Vercingétorix, le chef qui doit faire tenir ensemble des peuples libres
Son autorité n’est ni celle d’un roi tranquille ni celle d’un général romain. Elle repose sur une urgence : convaincre des peuples jaloux de leur liberté d’obéir assez longtemps pour survivre.
Il est plus facile de commander une légion qu’une coalition gauloise. La légion obéit par discipline, par solde, par peur du châtiment et par habitude de marcher ensemble. Les peuples gaulois, eux, portent chacun leurs chefs, leurs orgueils, leurs rivalités, leurs souvenirs de voisins mal supportés. L’autorité de Vercingétorix tient à ce paradoxe : il doit commander des hommes qui ne veulent pas devenir sujets.
Son prestige s’est nourri d’une promesse simple et immense : Rome peut être combattue si la Gaule cesse d’être seulement une addition de peuples. Cette idée a déjà coûté cher. Elle a exigé de brûler des ressources, de refuser certaines batailles, d’accepter que la guerre se gagne parfois par la privation imposée à soi-même. Tous n’ont pas aimé cette dureté.

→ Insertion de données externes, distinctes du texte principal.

(** C4 on two batches of one example each. *)
Lemma test_returns_average_and_percentage_two_batches :
  dataset_len two_batches <> 0%nat
  /\ ((exists ols : list (scalar * scalar),
         List.length ols = loader_len two_batches
         /\ trace_of (test tt two_batches tt "cpu" w0)
            = EModelEval tt :: ENoGradEnter ::
                flat_map
                  (fun bo : (scalar * scalar) * (scalar * scalar) =>
                     test_calls tt tt "cpu" (fst bo) (fst (snd bo))
                                (snd (snd bo)))
                  (combine (batches two_batches) ols)
                ++ [ENoGradExit]
         /\ value_of (test tt two_batches tt "cpu" w0)
            = Ok (over_len
                    (running_sum (PInt 0)
                       (map (fun ol : scalar * scalar => tensor_item (snd ol))
                            ols))
                    (dataset_len two_batches),
                  percent_of
                    (running_sum (PInt 0)
                       (map (fun bo : (scalar * scalar) * (scalar * scalar) =>
                               tensor_item
                                 (tensor_sum
                                    (tensor_eq
                                       (tensor_argmax (fst (snd bo)) 1 true)
                                       (tensor_view_as
                                          (tensor_to (snd (fst bo)) "cpu")
                                          (tensor_argmax (fst (snd bo)) 1
                                                         true)))))
                            (combine (batches two_batches) ols)))
                    (dataset_len two_batches)))
      /\ Forall sums_over_batch
                (trace_of (test tt two_batches tt "cpu" w0))).
Proof.
  split.
  - simpl; lia.
  - apply (@test_returns_average_and_percentage QFloat framework
             tt two_batches tt "cpu" w0).
    simpl; lia.
Defined.

(** C7 on two batches: [test] leaves the weight, its gradient, the
    learning rate and the loss scale as they were. *)
Lemma test_leaves_trained_state_two_batches :
  inference_preserves trained_state
  /\ (Forall (fun e => is_update e = false)
             (trace_of (test tt two_batches tt "cpu" w0))
      /\ trained_state (world_of (test tt two_batches tt "cpu" w0))
         = trained_state (@model_eval QFloat framework tt w0)).
Proof.
  split.
  - constructor; intros; reflexivity.
  - apply (@test_leaves_trained_state QFloat framework _ trained_state).
    constructor; intros; reflexivity.
Defined.

(** C3 as stated fails on one batch: [test] calls [model(data)] inside
    [autocast()], the training function [model(data, dropout)] inside
    [autocast(dtype=torch.float16)]; the arguments of the two forward
    calls already differ. *)
Lemma test_forward_invocation_differs :
  forward_invocations (trace_of (test tt one_batch tt "cpu" w0))
  <> forward_invocations
       (trace_of (train false (5 # 10000)%Q tt one_batch tt tt true "cpu" tt
                        None w0))
  /\ map inv_dropout
         (forward_invocations (trace_of (test tt one_batch tt "cpu" w0)))
     <> map inv_dropout
            (forward_invocations
               (trace_of (train false (5 # 10000)%Q tt one_batch tt tt true
                                "cpu" tt None w0))).
Proof. split; vm_compute; discriminate. Qed.
End MiniRuns.

(** ** More concrete runs *)

Module MiniChecks.
Import Mini.
Local Open Scope string_scope.

(** X1 on two batches of one example each, with a scheduler. *)
Lemma train_returns_batch_average_and_percentage_two_batches :
  loader_len two_batches <> 0%nat
  /\ dataset_len two_batches <> 0%nat
  /\ ((exists ols : list (scalar * scalar * scalar),
         List.length ols = loader_len two_batches
         /\ trace_of (internal tt two_batches tt tt true "cpu" tt (Some tt)
                               w0)
            = EModelTrain tt ::
                flat_map
                  (fun bo : (scalar * scalar) * (scalar * scalar * scalar) =>
                     train_calls tt tt tt true "cpu" tt (Some tt) (fst bo)
                                 (fst (fst (snd bo))) (snd (fst (snd bo)))
                                 (snd (snd bo)))
                  (combine (batches two_batches) ols)
         /\ value_of (internal tt two_batches tt tt true "cpu" tt (Some tt)
                               w0)
            = Ok (over_len
                    (running_sum (PInt 0)
                       (map (fun o : scalar * scalar * scalar =>
                               tensor_item (snd (fst o))) ols))
                    (loader_len two_batches),
                  percent_of
                    (running_sum (PInt 0)
                       (map (fun bo : (scalar * scalar)
                                      * (scalar * scalar * scalar) =>
                               tensor_item
                                 (tensor_sum
                                    (tensor_eq
                                       (tensor_argmax (fst (fst (snd bo))) 1
                                                      true)
                                       (tensor_view_as
                                          (tensor_to (snd (fst bo)) "cpu")
                                          (tensor_argmax
                                             (fst (fst (snd bo))) 1 true)))))
                            (combine (batches two_batches) ols)))
                    (dataset_len two_batches)))
      /\ Forall default_reduction
                (trace_of (internal tt two_batches tt tt true "cpu" tt
                                    (Some tt) w0))).
Proof.
  split; [|split].
  - unfold loader_len; simpl; lia.
  - simpl; lia.
  - apply (@train_returns_batch_average_and_percentage QFloat framework
             tt two_batches tt tt true "cpu" tt (Some tt) w0).
    + unfold loader_len; simpl; lia.
    + simpl; lia.
Defined.
End MiniChecks.
Lemma trackBoundary_inside (i o r v : R) (p : option THREE.Vector3) :
  i <= r <= o -> trackBoundary i o (Some r) (p, v) = (p, v).
Proof.
  intros H. unfold trackBoundary, num_gt, num_lt.
  rewrite (Rltb_false r i), (Rltb_false o r) by lra. reflexivity.
Qed.

Lemma above_half_line_vel :
  velAfterDynamics CARS0 frame_throttle world_above_half_line = 28.
Proof.
  unfold velAfterDynamics, longitudinal. simpl.
  rewrite clampDt_small by lra. apply clamp_hi; lra.
Qed.

Lemma above_half_line_yaw :
  yawAfterSteering CARS0 frame_throttle world_above_half_line = - (PI / 2).
Proof. reflexivity. Qed.

Lemma above_half_line_pos :
  posAfterIntegration CARS0 frame_throttle world_above_half_line
  = Some (THREE.mkVector3 (-17) 0.35 (-0.7)).
Proof.
  unfold posAfterIntegration. rewrite above_half_line_yaw, above_half_line_vel.
  simpl. rewrite clampDt_small by lra.
  rewrite cos_neg, sin_neg, cos_PI2, sin_PI2. f_equal. f_equal; lra.
Qed.

Lemma above_half_line_boundary :
  afterBoundary CARS0 frame_throttle world_above_half_line
  = (Some (THREE.mkVector3 (-17) 0.35 (-0.7)), 28).
Proof.
  unfold afterBoundary, frameRadius.
  rewrite above_half_line_pos, above_half_line_vel. simpl.
  apply trackBoundary_inside. split; left.
  - apply hypot_gt; lra.
  - apply hypot_lt; lra.
Qed.

Lemma above_half_line_angle :
  frameAngle CARS0 frame_throttle world_above_half_line
  = Some (atan2 (-0.7) (-17)).
Proof. unfold frameAngle. rewrite above_half_line_boundary. reflexivity. Qed.

(** C1 (the code departs from the claim).  The kart is just above the
    negative x axis, at an angle between PI/2 and PI; one frame later it is
    just below the axis, at an angle between -PI and -PI/2: it has crossed
    the discontinuity of the angle at the half-way line.  The frame leaves
    [checkpoint.current] false. *)
Theorem C1_crossing_half_line_leaves_checkpoint_unarmed :
  let w' := tick CARS0 frame_throttle world_above_half_line in
  exists a0 a1 : R,
    lastAngle (kart world_above_half_line) = Some a0 /\
    lastAngle (kart w') = Some a1 /\
    PI / 2 < a0 < PI /\ - PI < a1 < - (PI / 2) /\
    checkpoint (kart world_above_half_line) = false /\
    checkpoint (kart w') = false.
Proof.
  exists (atan2 0.7 (-17)), (atan2 (-0.7) (-17)).
  pose proof (atan2_left_upper 0.7 (-17)) as Hu.
  pose proof (atan2_left_lower (-0.7) (-17)) as Hl.
  repeat split; try lra.
  - simpl. apply above_half_line_angle.
  - simpl. unfold lapCompleted, armed.
    rewrite above_half_line_angle. simpl lastAngle. simpl checkpoint.
    rewrite crossedHalf_off_axis by lra.
    rewrite andb_false_r. reflexivity.
Qed.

À Alésia, cette autorité entre dans son épreuve la plus étroite. Il ne s’agit plus de convaincre les autres de marcher ; il faut les convaincre de tenir. Le siège use les chefs différemment de la bataille. Il ne récompense pas seulement le courage visible, mais la capacité à supporter les plaintes, les doutes, les accusations et le poids des jours.
Les Romains ont César, une chaîne de commandement, des ingénieurs, des camps ordonnés. Les Gaulois ont Vercingétorix et une espérance politique plus fragile : rester libres sans devenir romains, agir ensemble sans cesser d’être eux-mêmes. Cette ambition est belle, mais elle rend chaque décision plus difficile.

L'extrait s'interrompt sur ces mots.